* [EXERCISE OBJECTIVE] When you reach the line with "Definition new_records (ended" in the data below, begin printing lines exactly, and stop once the line with "(half_written_recovery.2 = Err" has been printed.

RECORDS SHOWN START

Definition job_keys : list string :=
  report_keys ++
  ["available"; "service"; "capability"; "mode"; "execution_enabled"; "target_input_allowed"; "job_created";
   "target_expansion_performed"; "network_requests_sent"; "nmap_executed"; "evidence_available"; "error_code";
   "audit_type"; "lifecycle_state"; "execution_state"; "storage_persisted"; "client_invoked";
   "active_tools_client_available"; "active_tools_real_call_allowed"; "dns_queries_sent"; "subprocess_invoked";
   "active_tools_status"; "target_count"; "port_count"; "target_port_checks"; "summary"; "observation_count"; "limits";
   "stderr_truncated"; "timed_out"; "storage_profile"; "max_observation_count"; "execution"; "authorization";
   "authorization_confirmed"; "local_private_scope_confirmed"; "live_traffic_confirmed"; "authorization_is_ownership_proof";
   "policy"; "target_policy"; "target_values_stored"; "reason_codes"; "redaction_notes"; "port_observations";
   "open_tcp_observations_count"].

Abbreviation closed := (closed_text job_words job_keys).

Lemma closed_cons k v d :
  mem k job_keys = true → closed v = true → closed (VDict d) = true → closed (VDict ((k, v) :: d)) = true.
Proof. intros Hk Hv Hd. cbn [closed_text forallb fst snd] in *. by rewrite Hk, Hv, Hd. Qed.

(** Close the fixed part of a dictionary, leaving the open values. *)
Ltac close_dict := repeat (simple apply closed_cons; [reflexivity| |]); try reflexivity.

Lemma job_word w :
  w ∈ report_words ∨ w ∈ ACTIVE_NMAP_BASIC_LIFECYCLE_CONTROLLED_STATES ∨ w ∈ ACTIVE_NMAP_BASIC_LIFECYCLE_ROUTE_REASONS
  ∨ w ∈ ACTIVE_TOOLS_NMAP_BASIC_REAL_STATUSES → closed (VStr w) = true.
Proof. intros H. apply mem_true. unfold job_words. rewrite !elem_of_app. tauto. Qed.

Lemma closed_int v : as_int v ≠ None → closed v = true.
Proof. by destruct v. Qed.

Lemma closed_report_value ports v : closed_value ports v = true → closed v = true.
Proof.
  induction v as [| | | |s|l IH|d IH] using value_ind'; try done.
  - cbn [closed_value]. intros H%mem_true. by apply job_word; left.
  - cbn [closed_value closed_text]. rewrite !forallb_forall. rewrite Forall_forall in IH.
    intros H x Hx. apply IH; [by apply list_elem_of_In|by apply H].
  - cbn [closed_value closed_text]. rewrite !forallb_forall. rewrite Forall_forall in IH.
    intros H x Hx. specialize (H x Hx). to_prop. apply andb_true_iff. split.
    + apply mem_true. unfold job_keys. apply elem_of_app. left. by apply mem_true.
    + apply IH; [by apply list_elem_of_In|done].
Qed.

(** ** The client *)

Lemma client_error_closed c status : closed status = true → closed (VDict (_active_tools_nmap_basic_error c status)) = true.
Proof.
  intros Hs. unfold _active_tools_nmap_basic_error.
  set (code := if mem c _ then c else _).
  assert (Hc : code ∈ ACTIVE_TOOLS_NMAP_BASIC_ERROR_CODES)
    by (unfold code; destruct (mem c _) eqn:E; [by apply mem_true|apply mem_true; reflexivity]).
  clearbody code.
  assert (H : closed (VStr code) = true
    ∧ closed (VStr (default "" (dict_get code ACTIVE_TOOLS_NMAP_BASIC_ERROR_STATUS))) = true)
    by (revert code Hc; apply Forall_forall; repeat constructor).
  destruct H as [H1 H2]. close_dict; [by destruct (py_bool status)| |done].
  cbn [closed_text forallb]. cbn [closed_text] in H1. by rewrite H1.
Qed.

Lemma filter_words_closed words l :
  forallb (λ w, mem w job_words) words = true → closed (VList (List.filter (str_in words) l)) = true.
Proof.
  intros Hw. cbn [closed_text]. apply forallb_forall. intros x [_ Hx]%filter_In.
  apply str_in_inv in Hx as (s & -> & Hs%list_elem_of_In). cbn [closed_text]. rewrite forallb_forall in Hw. by apply Hw.
Qed.

Lemma nonneg_closed v : _is_non_negative_int v = true → closed v = true.
Proof. by destruct v. Qed.

Lemma bool_closed v : is_bool v = true → closed v = true.
Proof. by destruct v. Qed.
Module Sample.
Definition iso (d : datetime) : string := str_of_Z (wall d).
Definition hex (n : nat) (c : ascii) : string := text (repeat c n).
Definition factory (k : nat) : string := hex 32 (if (k =? 0)%nat then "a" else "b")%char.
Definition noon : datetime := DT 1000000 (Some 0%Z).
Definition request : decision_request := Request in_review "because of" None "u1" "user" "admin" None None None None.
Definition project := hex 32 "1"%char.
Definition operation := hex 64 "9"%char.
Definition items : list batch_item := [(project, hex 64 "f"%char, "rule"); (project, hex 64 "e"%char, "other")].
Definition nothing : store := Store ∅ ∅ ∅ [].
Definition run : store → list store * outcome (list FindingDecisionRecord * bool) :=
  record_many "t1" noon iso factory (λ x, x) request "local-admin" operation operation operation items.

Lemma nothing_settled : settled nothing.
Proof. split; [done|]. by intros r o [H _]. Qed.

Definition new_records (ended : list store * outcome (list FindingDecisionRecord * bool)) : list FindingDecisionRecord :=
  match ended.2 with Ok (rs, false) => rs | _ => [] end.
End Sample.
Import Sample.


Lemma batch_replayed_witness :
  record_many "t2" noon iso factory (λ x, x) request "local-admin" operation operation operation items
    (final nothing (run nothing).1)
  = ([], if String.eqb "local-admin" "local-admin" && String.eqb operation operation
         then Ok (new_records (run nothing), true) else Err "idempotency_conflict").
Proof.
  refine (batch_replayed iso "t1" noon factory (λ x, x) request "local-admin" operation operation operation items nothing []
    (new_records (run nothing)) "t2" noon factory request "local-admin" operation operation
    items (Safe "because of" None None []) _ _ _ _ _ _).
  - done.
  - apply nothing_settled.
  - by vm_compute.
  - by vm_compute.
  - by vm_compute.
  - by vm_compute.
Defined.

(** ** Where a stop does harm *)

(** The states a batch of one decision passes through. *)
Definition passed : list store :=
  (record_many "t1" noon iso factory (λ x, x) request "local-admin" operation operation operation (take 1 items) nothing).1.

(** A process stopped while it writes the receipt leaves a store that can
    neither be read nor recovered: the seventh of the states passed through, in
    which the journal and the decision are whole.  Recovery itself writes
    the receipt and raises all the same, so the file stays. *)
Definition half_written_state : store := default nothing (passed !! 6).
Definition half_written_recovery := recover_pending_batches "t2" noon iso half_written_state.
#[local] Opaque passed half_written_state half_written_recovery.

Lemma half_written_receipt_blocks :
  half_written_state ∈ passed
  ∧ half_written operation half_written_state
  ∧ half_written_recovery.2 = Err "batch_state_invalid"
  ∧ half_written operation (final half_written_state half_written_recovery.1)
  ∧ is_ok (_visible_records_unlocked iso (final half_written_state half_written_recovery.1)) = false.
Proof.
  assert (H : (6 <? length passed)%nat && present (batch_directory half_written_state !! temporary_name (json_name operation) "t1")
    && bool_decide (half_written_recovery.2 = Err "batch_state_invalid")
    && present (batch_directory (final half_written_state half_written_recovery.1) !! temporary_name (json_name operation) "t1")
    && negb (is_ok (_visible_records_unlocked iso (final half_written_state half_written_recovery.1))) = true) by by vm_compute.
  apply andb_prop in H as [H H5]. apply andb_prop in H as [H H4]. apply andb_prop in H as [H H3]. apply andb_prop in H as [H1 H2].
  apply Nat.ltb_lt in H1. apply bool_decide_eq_true in H2, H3, H4. apply negb_true_iff in H5.
  refine (conj (default_elem _ _ _ H1) (conj (ex_intro _ "t1" H2) (conj H3 (conj (ex_intro _ "t1" H4) H5)))).
Qed.

(** A process stopped while it deletes the project, after the first decision:
    the receipt still names it, and the store can neither be read nor
    recovered, nor the deletion started again. *)
Definition recorded_state : store := default nothing (last passed).
Definition deletion := delete_project "t3" iso "local-admin" project recorded_state.
Definition half_deleted_state : store := default nothing (deletion.1 !! 0).
Definition half_deleted_recovery := recover_pending_batches "t2" noon iso half_deleted_state.
#[local] Opaque recorded_state deletion half_deleted_state half_deleted_recovery.

Lemma half_deleted_project_blocks :
  half_deleted_state ∈ deletion.1
  ∧ is_ok (_visible_records_unlocked iso recorded_state) = true
  ∧ _visible_records_unlocked iso half_deleted_state = Err "stored_decision_invalid"
  ∧ (delete_project "t3" iso "local-admin" project half_deleted_state).2 = Err "stored_decision_invalid"
  ∧ _visible_records_unlocked iso (final half_deleted_state half_deleted_recovery.1) = Err "stored_decision_invalid".
Proof.
  assert (H : (0 <? length deletion.1)%nat && is_ok (_visible_records_unlocked iso recorded_state)
    && bool_decide (_visible_records_unlocked iso half_deleted_state = Err "stored_decision_invalid")
    && bool_decide ((delete_project "t3" iso "local-admin" project half_deleted_state).2 = Err "stored_decision_invalid")
    && bool_decide (_visible_records_unlocked iso (final half_deleted_state half_deleted_recovery.1) = Err "stored_decision_invalid")
    = true) by by vm_compute.
  apply andb_prop in H as [H H5]. apply andb_prop in H as [H H4]. apply andb_prop in H as [H H3]. apply andb_prop in H as [H1 H2].
  apply Nat.ltb_lt in H1. apply bool_decide_eq_true in H3, H4, H5.
  refine (conj (default_elem _ _ _ H1) (conj H2 (conj H3 (conj H4 H5)))).
Qed.

(** A process stopped while it writes the batch's journal leaves a file that
    no recovery removes: recovery ends without an error and readers are not
    harmed, but the store says forever that a batch is pending. *)
Definition half_journal_state : store := default nothing (passed !! 3).
Definition half_journal_recovery := recover_pending_batches "t2" noon iso half_journal_state.
#[local] Opaque half_journal_state half_journal_recovery.

Lemma half_journal_pending :
  half_journal_state ∈ passed
  ∧ _visible_records_unlocked iso half_journal_state = Ok []
  ∧ half_journal_recovery.2 = Ok 0
  ∧ has_pending_batches (final half_journal_state half_journal_recovery.1) = true.
Proof.
  assert (H : (3 <? length passed)%nat && bool_decide (_visible_records_unlocked iso half_journal_state = Ok [])
    && bool_decide (half_journal_recovery.2 = Ok 0)
    && has_pending_batches (final half_journal_state half_journal_recovery.1) = true) by by vm_compute.
  apply andb_prop in H as [H H4]. apply andb_prop in H as [H H3]. apply andb_prop in H as [H1 H2].
  apply Nat.ltb_lt in H1. apply bool_decide_eq_true in H2, H3.
  refine (conj (default_elem _ _ _ H1) (conj H2 (conj H3 H4))).
Qed.
(* ===== verification/FindingPages.v ===== *)
(** * FindingPages: reading a history page by page

    The activity pages of [page_for_finding], newest first: a client that
    follows the cursors reads every decision of the finding, once. *)

From S2P Require Import Prelude PyStr Grouping Sha256 PyValue CrashProg Findings FindingStore FindingChains FindingVisible FindingBatch FindingRecovery FindingAtomic FindingHistory.

Section pages.
Context (isoformat : datetime → string) (s : store) (organization project finding : string) (page_size : Z).
Abbreviation page := (page_for_finding isoformat s organization project finding page_size).

(** The client: pages until one names no cursor. *)
Fixpoint read_pages (fuel : nat) (cursor : option string) : outcome (list FindingDecisionRecord) :=
  match fuel with
  | O => Err "out of fuel"
  | S fuel =>
      answer ← page cursor;
      match answer.2 with
      | None => Ok answer.1.1
      | Some next => rest ← read_pages fuel (Some next); Ok (answer.1.1 ++ rest)
      end
  end.

Lemma after_cursor_at l i r :
  NoDup (decision_id <$> l) → l !! i = Some r → after_cursor (decision_id r) l = Some (S i).
Proof.
  revert i. induction l as [|x l IH]; intros i Hn Hi; [done|]. cbn in Hn. apply NoDup_cons in Hn as [Hx Hn]. cbn.
  destruct i as [|i]; [injection Hi as ->; by rewrite String.eqb_refl|].
  destruct (String.eqb_spec (decision_id x) (decision_id r)) as [E|_].
  - destruct Hx. rewrite E. apply list_elem_of_fmap_2. by eapply list_elem_of_lookup_2.
  - by rewrite (IH i).
Qed.

(** The cursor that stands for a place of the list. *)
Definition cursor_at (newest : list FindingDecisionRecord) (k : nat) : option string :=
  match k with O => None | S i => decision_id <$> newest !! i end.

Section listed.
Context (l : list FindingDecisionRecord) (Hl : list_for_project isoformat s organization project = Ok l).
Abbreviation newest := (reverse (history_of finding l)).

Lemma newest_nodup : NoDup (decision_id <$> newest).
Proof.
  unfold list_for_project, _list_for_project_unlocked in Hl. apply bind_ok in Hl as (vis & _ & Hc).
  destruct (chains_of_key _ _ finding Hc) as [_ [_ Hn _]]. by rewrite fmap_reverse, reverse_Permutation.
Qed.

Lemma newest_hex r : r ∈ newest → _PROJECT_ID (decision_id r) = true.
Proof.
  rewrite elem_of_reverse. intros [_ Hr]%list_elem_of_filter.
  destruct (listed_visible isoformat s organization project l r Hl Hr) as (vis & [_ Hlist]%visible_spec & Hin).
  apply (listing_elem _ _ Hlist) in Hin as [[_ Hv] _]. by apply record_valid_id.
Qed.

Context (Horg : _ORGANIZATION_ID organization = true) (Hproj : _PROJECT_ID project = true)
  (Hfind : _FINDING_ID finding = true) (Hsize : (1 <= page_size <= Z.of_nat FINDING_ACTIVITY_MAX_PAGE_SIZE)%Z).

Lemma page_at k :
  k <= length newest →
  page (cursor_at newest k)
  = Ok (take (Z.to_nat page_size) (drop k newest), length newest,
        if (k + length (take (Z.to_nat page_size) (drop k newest)) <? length newest)%nat
        then decision_id <$> last (take (Z.to_nat page_size) (drop k newest)) else None).
Proof.
  intros Hk. unfold page_for_finding. rewrite Horg, Hproj, Hfind.
  replace ((1 <=? page_size)%Z && (page_size <=? Z.of_nat FINDING_ACTIVITY_MAX_PAGE_SIZE)%Z) with true
    by (symmetry; apply andb_true_iff; split; apply Z.leb_le; lia).
  destruct k as [|i].
  - cbn [cursor_at negb orb]. by rewrite Hl.
  - cbn [cursor_at]. destruct (lookup_lt_is_Some_2 newest i) as [r Hr]; [lia|]. rewrite Hr. cbn [fmap option_fmap option_map negb orb].
    rewrite (newest_hex r) by by eapply list_elem_of_lookup_2. cbn [negb]. rewrite Hl. cbn [mbind outcome_bind]. cbv zeta.
    by rewrite (after_cursor_at newest i r newest_nodup Hr).
Qed.

Lemma read_from fuel k :
  k <= length newest → length newest - k < fuel → read_pages fuel (cursor_at newest k) = Ok (drop k newest).
Proof.
  revert k. induction fuel as [|fuel IH]; intros k Hk Hf; [lia|]. cbn [read_pages]. rewrite page_at by done.
  cbn [mbind outcome_bind fst snd]. set (items := take (Z.to_nat page_size) (drop k newest)).
  assert (Hlen : length items = Nat.min (Z.to_nat page_size) (length newest - k)).
  { unfold items. by rewrite length_take, length_drop. }
  destruct (k + length items <? length newest)%nat eqn:Em; to_prop.
  - assert (Hne : items ≠ []) by (intros E; rewrite E in Hlen; cbn in Hlen; lia).
    assert (Hc : decision_id <$> last items = cursor_at newest (k + length items)).
    { replace (k + length items) with (S (k + (length items - 1))) by (destruct items; [done|cbn; lia]). cbn [cursor_at].
      f_equal. rewrite last_lookup. unfold items at 2. rewrite lookup_take_lt by lia. rewrite lookup_drop. f_equal. destruct items; [done|cbn; lia]. }
    destruct (last items) as [x|] eqn:Ex; [|by apply last_None in Ex]. cbn [fmap option_fmap option_map] in *.
    rewrite Hc, IH by lia. cbn [mbind outcome_bind]. f_equal.
    assert (Hfull : length items = Z.to_nat page_size) by lia.
    rewrite Hfull, <- drop_drop. unfold items. apply take_drop.
  - unfold items. rewrite take_ge; [done|]. rewrite length_drop. lia.
Qed.
End listed.

(** C11: The activity pages cover a history.  For a listed project and a valid
    page size, a client that starts without a cursor and follows each page's
    next cursor ends, within one page more than the history has decisions, and
    has read the whole history of the finding, newest first, each decision
    once; every page says how many there are in all. *)
Theorem pages_cover_history l :
  _list_for_project_unlocked isoformat s organization project = Ok l →
  _ORGANIZATION_ID organization = true → _PROJECT_ID project = true → _FINDING_ID finding = true →
  (1 <= page_size <= Z.of_nat FINDING_ACTIVITY_MAX_PAGE_SIZE)%Z →
  read_pages (S (length (history_of finding l))) None = Ok (reverse (history_of finding l))
  ∧ ∀ k, k <= length (history_of finding l) →
      ∃ items next, page (cursor_at (reverse (history_of finding l)) k) = Ok (items, length (history_of finding l), next).
Proof.
  intros Hl Ho Hp Hf Hs. split.
  - rewrite <- (drop_0 (reverse (history_of finding l))). rewrite <- (read_from l Hl Ho Hp Hf Hs (S (length (history_of finding l))) 0); [done|lia|].
    rewrite length_reverse. lia.
  - intros k Hk. rewrite (page_at l Hl Ho Hp Hf Hs k) by (by rewrite length_reverse). rewrite length_reverse. by do 2 eexists.
Qed.
End pages.

(** ** A history of two decisions, read in pages of one *)

Module Sample_pages.
Definition finding := Sample.hex 64 "f"%char.
Definition decided (s : store) (i : ascii) (st : FindingDecisionStatus) : store :=
  final s (record Sample.noon Sample.iso (λ _, Sample.hex 32 i) (λ x, x)
    (Request st "because of" None "u1" "user" "admin" None None None None) "local-admin" Sample.project finding "rule" s).1.
Definition two : store := decided (decided Sample.nothing "a" in_review) "b" open.
Definition listed : list FindingDecisionRecord :=
  match _list_for_project_unlocked Sample.iso two "local-admin" Sample.project with Ok l => l | Err _ => [] end.
End Sample_pages.
Import Sample_pages.

Lemma pages_cover_history_witness :
  (read_pages Sample.iso two "local-admin" Sample.project finding 1 (S (length (history_of finding listed))) None
   = Ok (reverse (history_of finding listed))
   ∧ ∀ k, k <= length (history_of finding listed) →
       ∃ items next, page_for_finding Sample.iso two "local-admin" Sample.project finding 1
         (cursor_at (reverse (history_of finding listed)) k) = Ok (items, length (history_of finding listed), next))
  ∧ decision_id <$> reverse (history_of finding listed) = [Sample.hex 32 "b"%char; Sample.hex 32 "a"%char].
Proof.
  split; [|by vm_compute].
  apply (pages_cover_history Sample.iso two "local-admin" Sample.project finding 1 listed); try by vm_compute.
Defined.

RECORDS SHOWN END

* [OUTPUT FOR THIS TASK]
Definition new_records (ended : list store * outcome (list FindingDecisionRecord * bool)) : list FindingDecisionRecord :=
  match ended.2 with Ok (rs, false) => rs | _ => [] end.
End Sample.
Import Sample.


Lemma batch_replayed_witness :
  record_many "t2" noon iso factory (λ x, x) request "local-admin" operation operation operation items
    (final nothing (run nothing).1)
  = ([], if String.eqb "local-admin" "local-admin" && String.eqb operation operation
         then Ok (new_records (run nothing), true) else Err "idempotency_conflict").
Proof.
  refine (batch_replayed iso "t1" noon factory (λ x, x) request "local-admin" operation operation operation items nothing []
    (new_records (run nothing)) "t2" noon factory request "local-admin" operation operation
    items (Safe "because of" None None []) _ _ _ _ _ _).
  - done.
  - apply nothing_settled.
  - by vm_compute.
  - by vm_compute.
  - by vm_compute.
  - by vm_compute.
Defined.

(** ** Where a stop does harm *)

(** The states a batch of one decision passes through. *)
Definition passed : list store :=
  (record_many "t1" noon iso factory (λ x, x) request "local-admin" operation operation operation (take 1 items) nothing).1.

(** A process stopped while it writes the receipt leaves a store that can
    neither be read nor recovered: the seventh of the states passed through, in
    which the journal and the decision are whole.  Recovery itself writes
    the receipt and raises all the same, so the file stays. *)
Definition half_written_state : store := default nothing (passed !! 6).
Definition half_written_recovery := recover_pending_batches "t2" noon iso half_written_state.
#[local] Opaque passed half_written_state half_written_recovery.

Lemma half_written_receipt_blocks :
  half_written_state ∈ passed
  ∧ half_written operation half_written_state
  ∧ half_written_recovery.2 = Err "batch_state_invalid"
  ∧ half_written operation (final half_written_state half_written_recovery.1)
  ∧ is_ok (_visible_records_unlocked iso (final half_written_state half_written_recovery.1)) = false.
Proof.
  assert (H : (6 <? length passed)%nat && present (batch_directory half_written_state !! temporary_name (json_name operation) "t1")
    && bool_decide (half_written_recovery.2 = Err "batch_state_invalid")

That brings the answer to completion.